We now have a president in Joe Biden, who has echoed the cries of those on the extreme Left, who say that America is “systemically racist.”

The notion that there is an Obama version, or a Trump version, or a Biden version of American exceptionalism belittles and misses the truth: that there are principles and characteristics of America far greater than Obama, Trump, Biden, or any other leader. 

The concept of American exceptionalism was first identified, and discussed at length, by Alexis de Tocqueville in the 1830s, when he published two large volumes attempting to explain the uniqueness of America to his fellow Frenchmen. Unlike European societies dominated by aristocrats, he characterized the United States as a society where hard work and personal improvement were the central theme, and where the common man enjoyed an equal level of dignity. In his observation, it was unprecedented that commoners never “deferred” to elites, as was expected in Europe. He described a crass individualism and free-market ethic that had taken root among Americans. 

Tocqueville’s description of the American work ethic defined the “American dream,” as it is often called now. “Among a democratic people, where there is no hereditary wealth, every man works to earn a living,” he wrote. “Labor is held in honor.” In old European societies, laborers were looked down upon, so the contrast was palpable. That led to his observation that a rapidly democratizing society had a citizenry devoted to achieving fortunes through hard work. It explained a crucial difference between the United States and Europe, where Tocqueville said nobody cared about making money. The lower classes had no hope of gaining wealth, and the upper classes thought it vulgar to discuss their birthright. Yet by contrast, far from being envious or jealous, Tocqueville said that when American workers saw people fashionably dressed and well-heeled, they simply announced that through hard work they would soon have such things, too. 

Americans have come a long way from that rich history. Today, they are frequently told that their strength as a society lies in ethnic diversity, not in unity of purpose. The uniqueness of America is more often misunderstood than well-articulated. It is often expressed as a superficial superiority, that the United States is the richest and most powerful country on Earth. 

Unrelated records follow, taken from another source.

(** A connection that finds the slot empty starts a loop. *)
Lemma test_connect_empty_slot c w s st :
  statusjson w = Returns st → cmc_thread s = None →
  (test_connect c w s).1 = Returns tt ∧
  cmc_thread (test_connect c w s).2 = Some background_task ∧
  ∃ e1 e2, trace (test_connect c w s).2
           = (trace s ++ e1 ++ StartBackgroundTask :: e2)%list.
Proof.
  intros Hst Hnone.
  unfold test_connect, get_status_info, try_except, bind, call, modify, get,
    emit, app_log, ret.
  rewrite Hst. cbn. rewrite Hnone. cbn. split; [done|]. split; [done|].
  eexists [_; _; _], [_]. by rewrite <- !app_assoc.
Qed.

(** After a failed turn the slot is empty although the loop goes on, so the
    next connection starts a second loop beside it. *)
Lemma second_loop_after_failure c w w' s err st :
  (main_info_body c w s).1 = Raises err → statusjson w' = Returns st →
  cmc_thread (test_connect c w' (main_info_turn c w s).2).2
  = Some background_task ∧
  ∃ e1 e2, trace (test_connect c w' (main_info_turn c w s).2).2
           = (trace (main_info_turn c w s).2
              ++ e1 ++ StartBackgroundTask :: e2)%list.
Proof.
  intros Hraise Hst.
  destruct (test_connect_empty_slot c w' (main_info_turn c w s).2 st Hst)
    as (_ & H2 & H3); [|done].
  by rewrite (main_info_turn_raises c w s err Hraise).
Qed.

Lemma starts_with_call_bind {A B} ev (answer : outcome exn A) (k : A → M B) :
  (∀ a, respects (grows_by any_event) (k a)) →
  starts_with ev (bind (call ev answer) k).
Proof.
  intros Hk s. unfold bind, call, modify, ret, raise.
  destruct answer as [a|err]; cbn.
  - destruct (Hk a (add_event ev s)) as (evs & H & _). exists evs.
    rewrite H. cbn. by rewrite <- app_assoc.
  - by exists [].
Qed.

Lemma starts_with_bind {A B} ev (m : M A) (k : A → M B) :
  starts_with ev m → (∀ a, respects (grows_by any_event) (k a)) →
  starts_with ev (bind m k).
Proof.
  intros Hm Hk s. unfold bind. destruct (Hm s) as (evs & H).
  destruct (m s) as [[a|err] s']; cbn in *; [|by exists evs].
  destruct (Hk a s') as (evs' & H' & _). exists (evs ++ evs')%list.
  rewrite H', H. by rewrite <- app_assoc.
Qed.

Lemma starts_with_try {A} ev (body : M A) catches handler :
  starts_with ev body → (∀ err, respects (grows_by any_event) (handler err)) →
  starts_with ev (try_except body catches handler).
Proof.
  intros Hm Hk s. unfold try_except. destruct (Hm s) as (evs & H).
  destruct (body s) as [[a|err] s']; cbn in *; [by exists evs|].
  destruct (catches err); [|by exists evs].
  destruct (Hk err s') as (evs' & H' & _). exists (evs ++ evs')%list.
  rewrite H', H. by rewrite <- app_assoc.
Qed.

Lemma starts_with_get_bind {A B} ev (field : state → A) (k : A → M B) :
  (∀ a, starts_with ev (k a)) → starts_with ev (bind (get field) k).
Proof. intros Hk s. apply Hk. Qed.

Lemma starts_with_new_events {A} ev (m : M A) s :
  starts_with ev m → ∃ evs, new_events m s = ev :: evs.
Proof.
  intros H. destruct (H s) as (evs & E). exists evs.
  unfold new_events. by rewrite E, drop_app_length.
Qed.

Lemma get_message_info_starts c w :
  starts_with (NodeQuery "annget") (get_message_info c w).
Proof.
  unfold get_message_info. apply starts_with_bind.
  - apply starts_with_try.
    + apply starts_with_call_bind. intros. respects_walk; grows_side.
    + intros. respects_walk; grows_side.
  - intros. respects_walk; grows_side.
Qed.

Lemma main_info_turn_starts c w :
  starts_with (NodeQuery "annget") (main_info_turn c w).
Proof.
  unfold main_info_turn. apply starts_with_try.
  - unfold main_info_body. apply starts_with_get_bind. intros n.
    apply starts_with_bind.
    + destruct (decide (n `mod` 60 = 0)); apply starts_with_bind;
        try apply get_message_info_starts;
        intros; unfold_functions; respects_walk; grows_side.
    + intros. unfold_functions. respects_walk; grows_side.
  - intros. unfold_functions. respects_walk; grows_side.
Qed.

Lemma try_except_at {A} R `{!Transitive R} (body : M A) catches handler s :
  R s (body s).2 → (∀ err, respects R (handler err)) →
  R s (try_except body catches handler s).2.
Proof.
  intros Hb Hh. unfold try_except.
  destruct (body s) as [[a|err] s']; cbn in *; [done|].
  destruct (catches err); [|done]. etrans; [exact Hb|apply Hh].
Qed.

(** Unless the counter is a multiple of 60 and dev mode is off, a turn adds
    no price request to the trace. *)
Lemma main_info_turn_quiet c w s :
  ¬ (count s `mod` 60 = 0 ∧ dev_state c = false) →
  grows_by not_http_get s (main_info_turn c w s).2.
Proof.
  intros Hn. unfold main_info_turn. apply try_except_at; [exact _| |].
  - unfold main_info_body.
    change (bind (get count) ?k s) with (k (count s) s). cbv beta.
    remember (count s) as n eqn:E. clear E. revert s.
    refine (respects_bind _ _ _ _ _).
    + destruct (decide (n `mod` 60 = 0)) as [Hz|Hz].
      * destruct (dev_state c) eqn:Hdev; [|by destruct Hn].
        unfold_functions. respects_walk; grows_side.
      * unfold_functions. respects_walk; grows_side.
    + intros. unfold_functions. respects_walk; grows_side.
  - intros. unfold_functions. respects_walk; grows_side.
Qed.

Lemma get_cmc_info_live_starts w alt_curr testmess this_dev_state :
  starts_with (HttpGet coingecko_url)
    (get_cmc_info w alt_curr testmess true this_dev_state).
Proof.
  unfold get_cmc_info. apply starts_with_try.
  - apply starts_with_call_bind. intros. unfold_functions.
    respects_walk; grows_side.
  - intros. unfold_functions. respects_walk; grows_side.
Qed.

Lemma bind_bind_at {A B C} (m : M A) (f : A → M B) (k : B → M C) s a s1 :
  m s = (Returns a, s1) → bind (bind m f) k s = bind (f a) k s1.
Proof. intros H. unfold bind. by rewrite H. Qed.

(** In a turn whose counter is a multiple of 60, with dev mode off, the
    price request is made as soon as the message step has returned. *)
Lemma main_info_turn_live c w s vip :
  count s `mod` 60 = 0 → dev_state c = false →
  (get_message_info c w s).1 = Returns vip →
  HttpGet coingecko_url ∈ new_events (main_info_turn c w) s.
Proof.
  intros Hz Hdev Hmsg.
  assert (Hbody : ∃ e1 e2, trace (main_info_body c w s).2
                           = (trace s ++ e1 ++ HttpGet coingecko_url :: e2)%list).
  { unfold main_info_body.
    change (bind (get count) ?k s) with (k (count s) s). cbv beta.
    destruct (decide (count s `mod` 60 = 0)); [|done]. rewrite Hdev.
    pose proof (get_message_info_respects (grows_by any_event)
                  (λ ev s _, grows_by_event any_event ev s I) c w s)
      as (e1 & E1 & _).
    destruct (get_message_info c w s) as [r s1] eqn:Em. cbn in Hmsg, E1.
    subst r. rewrite (bind_bind_at _ _ _ _ _ _ Em).
    lazymatch goal with
    | |- context [bind ?m ?k s1] =>
        assert (Hs : starts_with (HttpGet coingecko_url) (bind m k))
          by (apply starts_with_bind;
              [ apply get_cmc_info_live_starts
              | intros; unfold_functions; respects_walk; grows_side ])
    end.
    destruct (Hs s1) as (e2 & E2). exists e1, e2.
    rewrite E2, E1. by rewrite <- app_assoc. }
  destruct Hbody as (e1 & e2 & Eb).
  assert (Hturn : grows_by any_event (main_info_body c w s).2
                    (main_info_turn c w s).2).
  { unfold main_info_turn, try_except.
    destruct (main_info_body c w s) as [[a|err] s1]; cbn; [reflexivity|].
    assert (Hh : respects (grows_by any_event) (main_info_handler err))
      by (unfold_functions; respects_walk; grows_side).
    apply Hh. }
  destruct Hturn as (e3 & Et & _). unfold new_events.
  rewrite Et, Eb, <- !app_assoc, drop_app_length.
  apply elem_of_app. right. left.
Qed.



Lemma hoare_bind {A B} P (m : M A) (k : A → M B) Qm Q :
  hoare P m Qm →
  (∀ err s, Qm (Raises err) s → Q (Raises err) s) →
  (∀ a, hoare (Qm (Returns a)) (k a) Q) →
  hoare P (bind m k) Q.
Proof.
  intros Hm Hr Hk s Hs. unfold bind. specialize (Hm s Hs).
  destruct (m s) as [[a|err] s']; cbn in *; [by apply Hk|by apply Hr].
Qed.

Lemma hoare_try {A} P (body : M A) catches handler Qm Q :
  hoare P body Qm →
  (∀ a s, Qm (Returns a) s → Q (Returns a) s) →
  (∀ err s, Qm (Raises err) s → Q (Raises err) s) →
  (∀ err, hoare (Qm (Raises err)) (handler err) Q) →
  hoare P (try_except body catches handler) Q.
Proof.
  intros Hb Hret Hraise Hh s Hs. unfold try_except. specialize (Hb s Hs).
  destruct (body s) as [[a|err] s']; cbn in *; [by apply Hret|].
  destruct (catches err); [by apply Hh|by apply Hraise].
Qed.

Lemma on_defaults_kept {A} (m : M A) :
  respects (keeps price_places) m → hoare on_defaults m (λ _, on_defaults).
Proof.
  intros Hm s [H1 H2]. specialize (Hm s). unfold keeps, price_places in Hm.
  injection Hm as Hc Hp. split; congruence.
Qed.

(** Without network the price step returns the defaults, if it returns. *)
Lemma get_cmc_info_offline w alt_curr testmess mystate this_dev_state :
  offline w →
  hoare on_defaults (get_cmc_info w alt_curr testmess mystate this_dev_state)
    (λ r s', on_defaults s' ∧ ∀ v, r = Returns v → v = default_cmc_vals).
Proof.
  intros [err Hoff] s [Hc Hp].
  unfold get_cmc_info, cmc_alt, try_except, bind, call, modify, get,
    json_load, emit, app_log, ret, raise, on_defaults.
  rewrite Hoff.
  destruct mystate, this_dev_state, err; cbn;
    destruct (dump_cmc_txt s); cbn; rewrite ?Hp; cbn;
    (split; [done|intros v [=]; done]).
Qed.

In his now-famous 2009 press conference, Obama was asked to explain his “enthusiasm for multilateral frameworks,” and his view of American exceptionalism. He replied, “I believe in American exceptionalism, just as I suspect that the Brits believe in British exceptionalism and the Greeks believe in Greek exceptionalism.” He further explained, 

Now, the fact that I am very proud of my country and I think that we’ve got a whole lot to offer the world does not lessen my interest in recognizing the value and wonderful qualities of other countries, or recognizing that we’re not always going to be right, or that other people may have good ideas, or that in order for us to work collectively, all parties have to compromise, and that includes us. 

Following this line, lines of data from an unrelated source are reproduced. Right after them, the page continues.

Lemma sql_eq_int_refl n : sql_eq (PInt n) (PInt n) = true.
Proof. unfold sql_eq. simpl. apply Z.eqb_refl. Qed.

Lemma filter_neg_nil {A : Type} (p : A -> bool) l :
  List.filter p (List.filter (fun x => negb (p x)) l) = [].
Proof.
  induction l as [|x l IH]; simpl; [reflexivity|].
  destruct (p x) eqn:E; simpl; [assumption | now rewrite E].
Qed.

Lemma lacks_get d a :
  lacks d a = false -> exists v, dict_get a d = Some v /\ is_none v = false.
Proof.
  unfold lacks. destruct (dict_get a d) as [v|]; [|discriminate]. eauto.
Qed.

Lemma require_attribs_cons a attribs d :
  require_attribs (a :: attribs) (PDict d)
  = if lacks d a then Raise (CommitError "{} not set" [PStr a])
    else require_attribs attribs (PDict d).
Proof.
  cbn [require_attribs py_contains py_getitem obind].
  unfold dict_has, lacks.
  destruct (dict_get a d) as [v|]; [|reflexivity].
  cbn [obind]. now destruct (is_none v).
Qed.

(** The attribute check passes exactly on a dictionary that lacks none. *)
Lemma require_attribs_dict attribs d :
  (forall a, In a attribs -> lacks d a = false) ->
  require_attribs attribs (PDict d) = Ok tt.
Proof.
  induction attribs as [|a attribs IH]; intros H; [reflexivity|].
  rewrite require_attribs_cons, H by (simpl; tauto).
  apply IH. intros b Hb. apply H. simpl. tauto.
Qed.

Lemma require_attribs_lacking attribs d :
  (exists a, In a attribs /\ lacks d a = true) ->
  exists a, In a attribs /\ lacks d a = true
            /\ require_attribs attribs (PDict d) = Raise (CommitError "{} not set" [PStr a]).
Proof.
  induction attribs as [|a attribs IH]; intros (b & Hb & Hl); [destruct Hb|].
  rewrite require_attribs_cons.
  destruct (lacks d a) eqn:E.
  - exists a. split; [simpl; tauto|]. now split.
  - destruct Hb as [->|Hb]; [congruence|].
    destruct IH as (a' & Ha' & Hl' & Hr); [eauto|].
    exists a'. split; [simpl; tauto|]. now split.
Qed.

Lemma require_attribs_ok attribs x :
  attribs <> [] -> require_attribs attribs x = Ok tt ->
  exists d, x = PDict d /\ forall a, In a attribs -> lacks d a = false.
Proof.
  intros Hne H.
  destruct x as [| z | s | l | d].
  1-4: destruct attribs as [|a attribs]; [congruence|]; simpl in H;
       try discriminate;
       match type of H with
       | context [if ?b then _ else _] => destruct b; discriminate
       end.
  exists d. split; [reflexivity|]. clear Hne.
  induction attribs as [|a attribs IH]; intros b Hb; [destruct Hb|].
  rewrite require_attribs_cons in H.
  destruct (lacks d a) eqn:Hl; [discriminate|].
  destruct Hb as [<-|Hb]; [assumption | now apply IH].
Qed.

(** Once the attributes are known to be there, the loop body is the
    [INSERT] alone. *)
Lemma fix_contact_to_org_insert d org_id c :
  (forall a, In a contact_attribs -> lacks d a = false) ->
  fix_contact_to_org org_id (PDict d) c
  = (_db_manipulate
       (fun p => sql_insert "contact"
                   [("firstname", arg 0 p); ("lastname", arg 1 p); ("tel", arg 2 p);
                    ("openpgp_fpr", arg 3 p); ("email", arg 4 p);
                    ("comment", arg 5 p); ("organisation_id", arg 6 p)] [])
       (contact_values d ++ [org_id]) false ;; ret tt) c.
Proof.
  intros H. unfold fix_contact_to_org.
  rewrite (require_attribs_dict _ _ H). rewrite bind_lift_ok.
  unfold py_setitem. rewrite bind_lift_ok.
  rewrite (named_dict _ _ (contact_values d ++ [org_id])); [reflexivity|].
  unfold contact_values, contact_attribs. simpl.
  repeat constructor; rewrite ?dict_get_set_eq, ?dict_get_set_ne by discriminate;
    try reflexivity;
    match goal with
    | |- dict_get ?a d = Some _ =>
        destruct (lacks_get d a) as (v & Hv & _);
          [apply H; simpl; tauto | unfold col; now rewrite Hv]
    end.
Qed.


Lemma contact_insert_ok d org_id c u c' :
  (_db_manipulate
     (fun p => sql_insert "contact"
                 [("firstname", arg 0 p); ("lastname", arg 1 p); ("tel", arg 2 p);
                  ("openpgp_fpr", arg 3 p); ("email", arg 4 p);
                  ("comment", arg 5 p); ("organisation_id", arg 6 p)] [])
     (contact_values d ++ [org_id]) false ;; ret tt) c = (Ok u, c') ->
  contact_added org_id d c c'.
Proof.
  unfold _db_manipulate, execute, bind, ret.
  destruct (forallb adaptable _); [|discriminate].
  unfold sql_insert, relation.
  destruct (working c !! "contact") as [tb|] eqn:Htb; [|discriminate].
  simpl obind.
  destruct (with_columns tb _) as [[]|] eqn:Hc; [|discriminate].
  simpl. intros H. inversion H; subst. clear H.
  apply with_columns_inv in Hc. simpl in Hc.
  repeat (apply andb_prop in Hc as [? Hc]).
  eexists tb, _, _. split; [exact Htb|]. split; [reflexivity|].
  split; [now apply col_new_row|].
  unfold contact_values, contact_attribs. simpl map.
  repeat (apply (f_equal2 cons); [now apply col_new_row|]). reflexivity.
Qed.

Lemma contact_insert_run d org_id c tb :
  forallb adaptable (contact_values d ++ [org_id]) = true ->
  working c !! "contact" = Some tb ->
  forallb (has_column tb) (contact_attribs ++ ["organisation_id"]) = true ->
  exists c',
    (_db_manipulate
       (fun p => sql_insert "contact"
                   [("firstname", arg 0 p); ("lastname", arg 1 p); ("tel", arg 2 p);
                    ("openpgp_fpr", arg 3 p); ("email", arg 4 p);
                    ("comment", arg 5 p); ("organisation_id", arg 6 p)] [])
       (contact_values d ++ [org_id]) false ;; ret tt) c = (Ok tt, c').
Proof.
  intros Ha Htb Hc. unfold _db_manipulate, execute, bind, ret.
  rewrite Ha. unfold sql_insert, relation. rewrite Htb. simpl obind.
  rewrite with_columns_ok by exact Hc. simpl. eauto.
Qed.

Lemma stored_contacts_added org_id d c c' :
  sql_eq org_id org_id = true ->
  contact_added org_id d c c' ->
  exists r, stored_contacts org_id (working c')
            = stored_contacts org_id (working c) ++ [r]
            /\ contact_values r = contact_values d.
Proof.
  intros Hrefl (tb & r & s & Htb & -> & Ho & Hv).
  exists r. split; [|assumption].
  unfold stored_contacts. simpl. rewrite lookup_insert_eq, Htb. simpl.
  rewrite List.filter_app. simpl. now rewrite Ho, Hrefl.
Qed.

(** The loop of [__fix_contacts_to_org], when it completes, has appended one
    row per payload, in order. *)
Lemma fix_contacts_loop_ok org_id l :
  sql_eq org_id org_id = true ->
  forall c c',
  for_each (fix_contact_to_org org_id) l c = (Ok tt, c') ->
  exists ds, l = map PDict ds
    /\ map contact_values (stored_contacts org_id (working c'))
       = map contact_values (stored_contacts org_id (working c))
         ++ map contact_values ds.
Proof.
  intros Hrefl. induction l as [|x l IH]; intros c c' H; simpl in H.
  - inversion H; subst. exists []. simpl. now rewrite app_nil_r.
  - apply bind_ok in H as ([] & c1 & Hx & Hl).
    assert (Hreq : require_attribs contact_attribs x = Ok tt).
    { unfold fix_contact_to_org in Hx. apply bind_ok in Hx as (u & c2 & Hx & _).
      apply lift_ok in Hx as [Hx _]. now destruct u. }
    apply require_attribs_ok in Hreq as (d & -> & Hd); [|discriminate].
    rewrite (fix_contact_to_org_insert _ _ _ Hd) in Hx.
    apply contact_insert_ok in Hx.
    destruct (stored_contacts_added _ _ _ _ Hrefl Hx) as (r & Hs & Hv).
    destruct (IH _ _ Hl) as (ds & -> & Hds).
    exists (d :: ds). split; [reflexivity|].
    rewrite Hds, Hs, map_app. simpl. rewrite Hv, <- app_assoc. reflexivity.
Qed.

Lemma delete_contacts_run org_id c n c' :
  _db_manipulate
    (fun p => sql_delete "contact" ["organisation_id"]
                (fun r => sql_eq (col r "organisation_id") (arg 0 p)))
    [org_id] false c = (Ok n, c') ->
  stored_contacts org_id (working c') = []
  /\ exists tb rs, working c !! "contact" = Some tb
       /\ c' = mkConn (committed c)
                 (<["contact" := mkTable (columns tb) rs (serial tb)]> (working c)).
Proof.
  unfold _db_manipulate, execute, bind, ret.
  destruct (forallb adaptable _); [|discriminate].
  unfold sql_delete, relation.
  destruct (working c !! "contact") as [tb|] eqn:Htb; [|discriminate].
  simpl obind.
  destruct (with_columns tb _) as [[]|]; [|discriminate].
  simpl. intros H. inversion H; subst. clear H. split.
  - unfold stored_contacts. simpl. rewrite lookup_insert_eq. simpl.
    apply filter_neg_nil.
  - eauto.
Qed.

(** Whenever [__fix_contacts_to_org] completes, the contacts stored for the
    organisation are the payloads it was given. *)
Lemma fix_contacts_to_org_ok contacts org_id c c' :
  sql_eq org_id org_id = true ->
  __fix_contacts_to_org contacts org_id c = (Ok tt, c') ->
  exists ds, py_iter contacts = Ok (map PDict ds)
    /\ map contact_values (stored_contacts org_id (working c'))
       = map contact_values ds.
Proof.
  intros Hrefl H. unfold __fix_contacts_to_org in H.
  apply bind_ok in H as (n & c1 & Hdel & H).
  apply bind_ok in H as (l & c2 & Hl & H).
  apply lift_ok in Hl as [Hl ->].
  apply delete_contacts_run in Hdel as [Hnone _].
  destruct (fix_contacts_loop_ok _ _ Hrefl _ _ H) as (ds & -> & Hds).
  exists ds. split; [assumption|]. now rewrite Hds, Hnone.
Qed.

Lemma complete_contact_inv d :
  complete_contact d = true ->
  (forall a, In a contact_attribs -> lacks d a = false)
  /\ forallb adaptable (contact_values d) = true.
Proof.
  unfold complete_contact, contact_values. rewrite forallb_forall. intros H. split.
  - intros a Ha. specialize (H a Ha). apply andb_prop in H as [H _].
    now destruct (lacks d a).
  - rewrite forallb_forall. intros v Hv. apply in_map_iff in Hv as (a & <- & Ha).
    specialize (H a Ha). now apply andb_prop in H as [_ H].
Qed.

(** The loop completes on complete payloads. *)
Lemma fix_contacts_loop_run org_id ds :
  adaptable org_id = true ->
  Forall (fun d => complete_contact d = true) ds ->
  forall c tb,
  working c !! "contact" = Some tb ->
  forallb (has_column tb) (contact_attribs ++ ["organisation_id"]) = true ->
  exists c' tb',
    for_each (fix_contact_to_org org_id) (map PDict ds) c = (Ok tt, c')
    /\ working c' !! "contact" = Some tb' /\ columns tb' = columns tb.
Proof.
  intros Ha Hds. induction Hds as [|d ds Hd _ IH]; intros c tb Htb Hc; simpl.
  - exists c, tb. auto.
  - apply complete_contact_inv in Hd as [Hl Hv].
    assert (Hp : forallb adaptable (contact_values d ++ [org_id]) = true).
    { rewrite forallb_app, Hv. simpl. now rewrite Ha. }
    destruct (contact_insert_run d org_id c tb Hp Htb Hc) as (c1 & Hrun).
    pose proof (contact_insert_ok _ _ _ _ _ Hrun) as (tb0 & r & s & Htb0 & -> & _).
    rewrite Htb in Htb0. inversion Htb0; subst tb0. clear Htb0.
    rewrite <- (fix_contact_to_org_insert _ _ _ Hl) in Hrun.
    match type of Hrun with
    | _ = (_, ?c1) =>
        destruct (IH c1 (mkTable (columns tb) (rows tb ++ [r]) s))
          as (c' & tb' & Hrest & Htb' & Hcols)
    end.
    + simpl. apply lookup_insert_eq.
    + exact Hc.
    + exists c', tb'. split; [|auto].
      rewrite (bind_run _ _ _ _ _ Hrun). exact Hrest.
Qed.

For the rest of his tenure in office, he never escaped the accusation by some that he didn’t love America enough. He made a point of using the word “exceptional” afterwards, but many critics just didn’t believe him. Perhaps that was because he had such difficulty articulating precisely what was so exceptional, or special, about America. He often spoke about America’s role in defending and rebuilding Europe during and after World War II as a source of great pride. He mentioned the United States having the world’s largest economy and an unmatched military capability. He told the Business Roundtable in 2014, 

When you ask people now, what is the number one place to invest, it’s the United States of America. […] A lot of that has to do with the fact that we’ve got the best workers in the world, we’ve got the best university system, and research and development and innovation in the world, and we’ve got the best businesses in the world.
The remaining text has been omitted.